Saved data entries
(** ** The entry point *)

(** Case analysis on every answer of the transport and every test of the
    reconciler. *)
Ltac step_decision :=
  match goal with
  | |- context [truthy ?r] => destruct (truthy r)
  | |- context [(0 <? size ?d)%nat] => destruct (0 <? size d)%nat
  | |- context [?state =? "present"] => destruct (state =? "present")
  end.

Ltac explore_runs :=
  repeat (simpl_run; first [step_transport | step_decision]); simpl_run.

Ltac split_elem_of H :=
  rewrite ?elem_of_cons, ?elem_of_nil in H;
  repeat match type of H with
         | _ ∨ _ => destruct H as [H | H]
         | False => destruct H
         end.

(** C7, as the code has it. An exception raised by [login] or by any call
    of the reconciler ends the invocation: it is the last call issued, and
    the module reports failure with that exception's message and nothing
    else. [exit_json] is reported exactly when every call succeeded; outside
    check mode, [changed = true] is reported only after a mutating call that
    returned. *)
Theorem main_error_propagation m s :
  let I := main m s in
  (∀ req e, (req, inl e) ∈ issued I →
     reported I = fail_json (str e) ∧ last (issued I) = Some (req, inl e))
  ∧ (∀ changed record, reported I = exit_json changed record →
       all_ok (issued I) = true)
  ∧ (all_ok (issued I) = true →
     ∃ changed record, reported I = exit_json changed record)
  ∧ (check_mode m = false →
     ∀ record, reported I = exit_json true record →
       ∃ req resp, (req, inr resp) ∈ issued I ∧ is_mutating req = true).
Proof.
  intros I. subst I. unfold_client.
  destruct (check_mode m); cbn [negb]; explore_runs.
  all: split; [| split; [| split]].
  all: try (intros req e' Hin; split_elem_of Hin;
            try discriminate Hin; injection Hin as -> ->;
            split; reflexivity).
  all: try (intros ? ? [=]; reflexivity).
  all: try (intros [=]; fail).
  all: try (intros _; eexists _, _; reflexivity).
  all: try (intros [=]; fail).
  all: intros _ record' Hrep; try discriminate Hrep.
  all: eexists _, _; split;
    [ apply list_elem_of_In; cbn [In]; right; right; left; reflexivity
    | reflexivity ].
Qed.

• **What the exercise asks**
Look through the data above. Find each line with the string "that" and copy it.

• **Answer section**
    the module reports failure with that exception's message and nothing
    check mode, [changed = true] is reported only after a mutating call that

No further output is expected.